What is 'telemedicine', and how can Quebec's health care system benefit from it?

primagefactory

Modern technology can allow people to access bank accounts or buy clothes or concert tickets without having to physically be in a particular place — so why aren't we able to use that technology to get health services, and get them quicker?

The concept of "telemedicine" exists — a recent study from the Montreal Economic Institute (MEI) found one per cent of Canadians use some form of virtual care. As things stand now, it is possible to consult a doctor online, who would be able to diagnose most illnesses remotely and be able to write you a prescription at the end of the consultation.
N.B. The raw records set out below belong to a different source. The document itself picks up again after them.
(** X16: [setRequestContext] applied to the session context, as the chat
    route does: afterwards the [request_id] tag is the request id and the
    [user_agent] and [referer] tags are those of the context; the
    [session_id] and [user_id] tags are set when the context has them and
    otherwise keep whatever value they had before the call; no other tag
    is touched. *)
Theorem request_tags_after_setRequestContext
  (requestId : string) (get : string -> option string)
  (tags : gmap string string) :
  let c := SentryUtils.extractSessionContext get in
  let tags' :=
    SentryUtils.setRequestContext requestId (SentryUtils.entries c) tags in
  tags' !! "request_id" = Some requestId
  /\ tags' !! "user_agent" = Some (SentryUtils.user_agent c)
  /\ tags' !! "referer" = Some (SentryUtils.referer c)
  /\ tags' !! "session_id"
     = match SentryUtils.session_id c with
       | Some v => Some v
       | None => tags !! "session_id"
       end
  /\ tags' !! "user_id"
     = match SentryUtils.user_id c with
       | Some v => Some v
       | None => tags !! "user_id"
       end
  /\ forall k, ~ In k ["request_id"; "user_agent"; "referer"; "session_id";
                       "user_id"] ->
               tags' !! k = tags !! k.
Proof.
  cbv zeta.
  destruct (session_context_has_no_empty_field get)
    as [Hua [Href [Hsid [Huid _]]]].
  exact (tags_of_entries requestId (SentryUtils.extractSessionContext get)
           tags Hua Href Hsid Huid).
Qed.

(** * Properties of the chat route *)

(** ** The prompt *)

Lemma lastUserMessage_snoc ms a :
  ChatRoute.lastUserMessage (ms ++ [a])
  = if ChatRoute.is_user a then Some a else ChatRoute.lastUserMessage ms.
Proof.
  unfold ChatRoute.lastUserMessage. rewrite List.filter_app. simpl.
  destruct (ChatRoute.is_user a).
  - rewrite List.map_app. simpl. apply List.last_last.
  - now rewrite app_nil_r.
Qed.

Lemma is_user_role m : ChatRoute.is_user m = true <-> ChatRoute.role m = "user".
Proof. unfold ChatRoute.is_user. apply String.eqb_eq. Qed.

Lemma is_user_not_role m :
  ChatRoute.is_user m = false <-> ChatRoute.role m <> "user".
Proof. unfold ChatRoute.is_user. apply String.eqb_neq. Qed.


Lemma lastUserMessage_Some ms m :
  ChatRoute.lastUserMessage ms = Some m ->
  exists before after,
    ms = before ++ m :: after /\ ChatRoute.role m = "user"
    /\ forall a, In a after -> ChatRoute.role a <> "user".
Proof.
  induction ms as [|a ms IH] using rev_ind.
  - discriminate.
  - rewrite lastUserMessage_snoc. destruct (ChatRoute.is_user a) eqn:E.
    + intros H. injection H as <-. exists ms, []. repeat split.
      * now apply is_user_role.
      * intros b [].
    + intros H. destruct (IH H) as [before [after [-> [Hrole Hafter]]]].
      exists before, (after ++ [a]). repeat split; auto.
      * now rewrite <- List.app_assoc.
      * intros b Hb. apply in_app_or in Hb.
        destruct Hb as [Hb | [<- | []]]; [now apply Hafter|].
        now apply is_user_not_role.
Qed.



Lemma read_elements_map messages :
  ChatRoute.read_elements (List.map ChatRoute.element messages)
  = Some messages.
Proof.
  induction messages as [|m ms IH]; simpl; [reflexivity | now rewrite IH].
Qed.


Lemma line_not_empty m : exists c rest, ChatRoute.line m = String c rest.
Proof.
  unfold ChatRoute.line. destruct (ChatRoute.is_user m); eexists; eexists;
    reflexivity.
Qed.

Lemma concat_lines_not_empty sep m ms :
  String.concat sep (List.map ChatRoute.line (m :: ms)) <> "".
Proof.
  destruct (line_not_empty m) as [c [rest H]]. simpl.
  destruct (List.map ChatRoute.line ms); rewrite H; discriminate.
Qed.

Lemma context_empty_iff ms :
  String.eqb (ChatRoute.conversationContext ms) "" = negb (Nat.leb 2 (length ms)).
Proof.
  unfold ChatRoute.conversationContext.
  destruct ms as [|a [|b ms]]; try reflexivity.
  change (length (a :: b :: ms)) with (S (S (length ms))).
  change (Nat.leb 2 (S (S (length ms)))) with true. simpl negb.
  apply String.eqb_neq.
  change (List.removelast (a :: b :: ms)) with (a :: List.removelast (b :: ms)).
  apply concat_lines_not_empty.
Qed.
Services like Maple, Akira and Dialogue can provide access to online doctors for patients living in Quebec, but the service isn't covered by your medicare program, which means it would cost you out-of-pocket.

Pascale Dery, the vice-president of communications and development at the MEI, tells CJAD 800's Natasha Hall that governments are aware of the concept of telemedicine, but that several obstacles exist before the concept is regularized.
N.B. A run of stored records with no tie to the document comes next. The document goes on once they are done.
(** ** Export *)

Lemma rowLimits_lookup (s : string) :
  ShipmentsService.rowLimits !! s =
  if String.eqb s "STARTER" then Some 500
  else if String.eqb s "PRO" then Some 5000
  else if String.eqb s "ENTERPRISE" then Some 50000
  else if String.eqb s "GOV" then Some 100000
  else None.
Proof.
  unfold ShipmentsService.rowLimits.
  repeat (rewrite lookup_insert; case_decide as Hk;
          [ subst s; reflexivity
          | apply not_eq_sym in Hk; apply String.eqb_neq in Hk; rewrite Hk;
            clear Hk ]).
  apply lookup_empty.
Qed.

(** C3. The row-limit table misses the CHAMBER tier, which the tier guard
    ranks with ENTERPRISE: a CHAMBER caller falls to the default of 500
    rows, where an ENTERPRISE caller gets 50,000. *)
Theorem export_chamber_gets_default_limit :
  TierGuard.tierHierarchy !! "CHAMBER" = TierGuard.tierHierarchy !! "ENTERPRISE"
  /\ ShipmentsService.rowLimits !! "CHAMBER" = None
  /\ ShipmentsService.exportLimit (userOfTier "ENTERPRISE") = JS.Num 50000
  /\ ShipmentsService.exportLimit (userOfTier "CHAMBER") = JS.Num 500
  /\ ShipmentsService.exportLimit (userOfTier "CHAMBER")
     = ShipmentsService.exportLimit (userOfTier "STARTER")
  /\ ShipmentsService.export SearchShipmentsDto.empty csv (userOfTier "CHAMBER")
     = {| ExportResponse.message := "Export initiated with limit of 500 rows";
          ExportResponse.format := csv |}.
Proof. vm_compute. repeat split; reflexivity. Qed.

(** X22. For a caller whose tier is in the row-limit table the limit is
    the table's: STARTER 500, PRO 5,000, ENTERPRISE 50,000, GOV 100,000.
    The export does not run the query: whatever the filters, its response is
    a message that announces the limit, and the requested format. *)
Theorem export_limit_by_tier (searchDto : SearchShipmentsDto.t)
    (format : ExportFormat) (user : User.t) (cap : Z)
    (Hcap : ShipmentsService.rowLimits !! User.tier user = Some cap) :
  (ShipmentsService.rowLimits !! "STARTER" = Some 500
   /\ ShipmentsService.rowLimits !! "PRO" = Some 5000
   /\ ShipmentsService.rowLimits !! "ENTERPRISE" = Some 50000
   /\ ShipmentsService.rowLimits !! "GOV" = Some 100000)
  /\ ShipmentsService.exportLimit user = JS.Num cap
  /\ ShipmentsService.export searchDto format user
     = {| ExportResponse.message :=
            "Export initiated with limit of "
            ++ NilZero.string_of_int (Z.to_int cap) ++ " rows";
          ExportResponse.format := format |}
  /\ ExportResponse.keys (ShipmentsService.export searchDto format user)
     = ["message"; "format"]
  /\ (forall other : SearchShipmentsDto.t,
        ShipmentsService.export other format user
        = ShipmentsService.export searchDto format user).
Proof.
  assert (Hlimit : ShipmentsService.exportLimit user = JS.Num cap).
  { unfold ShipmentsService.exportLimit, JS.get. rewrite Hcap. simpl.
    rewrite rowLimits_lookup in Hcap.
    destruct (Z.eqb_spec cap 0) as [-> | _]; [ | reflexivity ].
    repeat (destruct (String.eqb (User.tier user) _); [ discriminate Hcap | ]).
    discriminate Hcap. }
  split; [ repeat split; rewrite rowLimits_lookup; reflexivity | ].
  split; [ exact Hlimit | ].
  split; [ unfold ShipmentsService.export; rewrite Hlimit; reflexivity | ].
  split; [ reflexivity | ].
  intros other. reflexivity.
Qed.

Lemma export_limit_by_tier_witness :
  ShipmentsService.export SearchShipmentsDto.empty xlsx (userOfTier "GOV")
  = {| ExportResponse.message := "Export initiated with limit of 100000 rows";
       ExportResponse.format := xlsx |}.
Proof.
  apply (export_limit_by_tier SearchShipmentsDto.empty xlsx (userOfTier "GOV")
           100000).
  reflexivity.
Defined.

(** ** Tariffs *)

Section Tariffs.

Local Open Scope float_scope.

(** C4. Whatever rate [r] the rate lookup returns and whatever the CIF
    value, the estimate has [dutyAmount = cifValue * (r / 100)],
    [vatAmount = (cifValue + dutyAmount) * vatRate] with the VAT rate 0.2
    (reported as 20 percent) and
    [totalLandedCost = cifValue + dutyAmount + vatAmount], in binary64
    arithmetic. With [cifValue = 10000] and a lookup that returns 5 the
    amounts are exactly 500, 2100 and 12600. *)
Theorem landed_cost_formula (this : TariffsService.t)
    (hsCode origin destination : string) (cifValue : float) :
  let r := DutyRates.effectiveTotalRate
             (TariffsService.getDutyRates this hsCode origin destination) in
  let estimate :=
    TariffsService.calculateLandedCost this hsCode origin destination cifValue in
  let example :=
    TariffsService.calculateLandedCost (resolverWithRate 5)
      hsCode origin destination 10000 in
  LandedCost.cifValue estimate = cifValue
  /\ LandedCost.dutyRate estimate = r
  /\ LandedCost.dutyAmount estimate = cifValue * (r / 100)
  /\ LandedCost.vatAmount estimate
     = (cifValue + LandedCost.dutyAmount estimate) * 0.2
  /\ LandedCost.vatRate estimate = 20
  /\ LandedCost.totalLandedCost estimate
     = cifValue + LandedCost.dutyAmount estimate + LandedCost.vatAmount estimate
  /\ LandedCost.dutyRate example = 5
  /\ LandedCost.dutyAmount example = 500
  /\ LandedCost.vatAmount example = 2100
  /\ LandedCost.totalLandedCost example = 12600.
Proof.
  cbv zeta. repeat (split; [ reflexivity | ]). reflexivity.
Qed.

(** The rate lookup answers every request, and so does the landed-cost
    endpoint (which a PRO caller, as every caller is, may use). *)
Lemma getDutyRates_ok (request : Request.t) (hsCode origin destination : string) :
  TariffsController.getDutyRates request hsCode origin destination
  = Ok (TariffsService.Impl.getDutyRates hsCode origin destination).
Proof. unfold TariffsController.getDutyRates. apply guarded_starter. Qed.

Lemma calculateLandedCost_ok (request : Request.t)
    (hsCode origin destination : string) (cifValue : float) :
  TariffsController.calculateLandedCost request hsCode origin destination cifValue
  = Ok (TariffsService.calculateLandedCost TariffsService.instance
          hsCode origin destination cifValue).
Proof. unfold TariffsController.calculateLandedCost. apply guarded_pro. Qed.

(** C6, as the specification states it, fails: a two-digit code is not
    refused with NotFound, and the answer for a well-formed code carries no
    [dataQuality] property. *)
Lemma duty_rates_counterexample :
  hsCodeWellFormed "12" = false
  /\ TariffsController.getDutyRates anonymousRequest "12" "CN" "DE"
     <> Err NotFound
  /\ isOk (TariffsController.getDutyRates anonymousRequest "12" "CN" "DE") = true
  /\ hsCodeWellFormed "999999" = true
  /\ ~ In "dataQuality"
       (DutyRates.keys (TariffsService.Impl.getDutyRates "999999" "CN" "DE")).
Proof.
  split; [ reflexivity | ]. rewrite getDutyRates_ok.
  split; [ discriminate | ]. split; [ reflexivity | ].
  split; [ reflexivity | ].
  simpl. intros H. repeat (destruct H as [H | H]; [ discriminate H | ]).
  exact H.
Qed.

(** C6, amended. The duty-rate lookup never fails: for every [hsCode],
    well-formed or not, it answers with a quote that repeats the three
    arguments and has MFN rate 0, effective rate 0, no preferential rate and
    no trade measure. The quote has no [dataQuality] property. *)
Theorem duty_rates_never_fail (request : Request.t)
    (hsCode origin destination : string) :
  let quote := TariffsService.Impl.getDutyRates hsCode origin destination in
  TariffsController.getDutyRates request hsCode origin destination = Ok quote
  /\ TariffsController.getDutyRates request hsCode origin destination
     <> Err NotFound
  /\ DutyRates.hsCode quote = hsCode
  /\ DutyRates.origin quote = origin
  /\ DutyRates.destination quote = destination
  /\ DutyRates.mfnRate quote = 0
  /\ DutyRates.effectiveTotalRate quote = 0
  /\ DutyRates.preferentialRates quote = []
  /\ DutyRates.tradeMeasures quote = []
  /\ ~ In "dataQuality" (DutyRates.keys quote).
Proof.
  cbv zeta. rewrite getDutyRates_ok.
  split; [ reflexivity | ]. split; [ discriminate | ].
  repeat (split; [ reflexivity | ]).
  simpl. intros H. repeat (destruct H as [H | H]; [ discriminate H | ]).
  exact H.
Qed.

(** C7, as the specification states it, fails: a CIF value of -100 is not
    refused; the endpoint answers with an estimate of -120. *)
Lemma negative_cif_counterexample :
  PrimFloat.ltb (-100) 0 = true
  /\ TariffsController.calculateLandedCost anonymousRequest
       "730890" "CN" "DE" (-100) <> Err ValidationError
  /\ exists estimate,
       TariffsController.calculateLandedCost anonymousRequest
         "730890" "CN" "DE" (-100) = Ok estimate
       /\ LandedCost.cifValue estimate = -100
       /\ LandedCost.vatAmount estimate = -20
       /\ LandedCost.totalLandedCost estimate = -120.
Proof.
  split; [ reflexivity | ]. rewrite calculateLandedCost_ok.
  split; [ discriminate | ].
  eexists. split; [ reflexivity | ]. repeat split.
Qed.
"The public health care system is run by government, and everything that is really run by government is more bureaucratic," Dery says. "There's always more regulation associated to it, so there's a lot of hurdles and obstacles. If we could reduce a few of them, it would already improve access to health care and people would benefit form this," Dery says.

Another significant obstacle to cut through would be to allow doctors from out-of-province to treat patients. To practice outside of their home province, doctors would have to purchase a licence to practice somewhere else, and pay every year to keep it up.

Dery suggests any of these improvements would help solve many of the problems plaguing the health care network, including reducing wait times and the chronic overcrowding in our clinics and emergency rooms — and provide cost savings for governments, as an added bonus.

She says it's only a matter of time before governments catch on to the new technology, and its benefits. "It's a win-win for everybody," she says.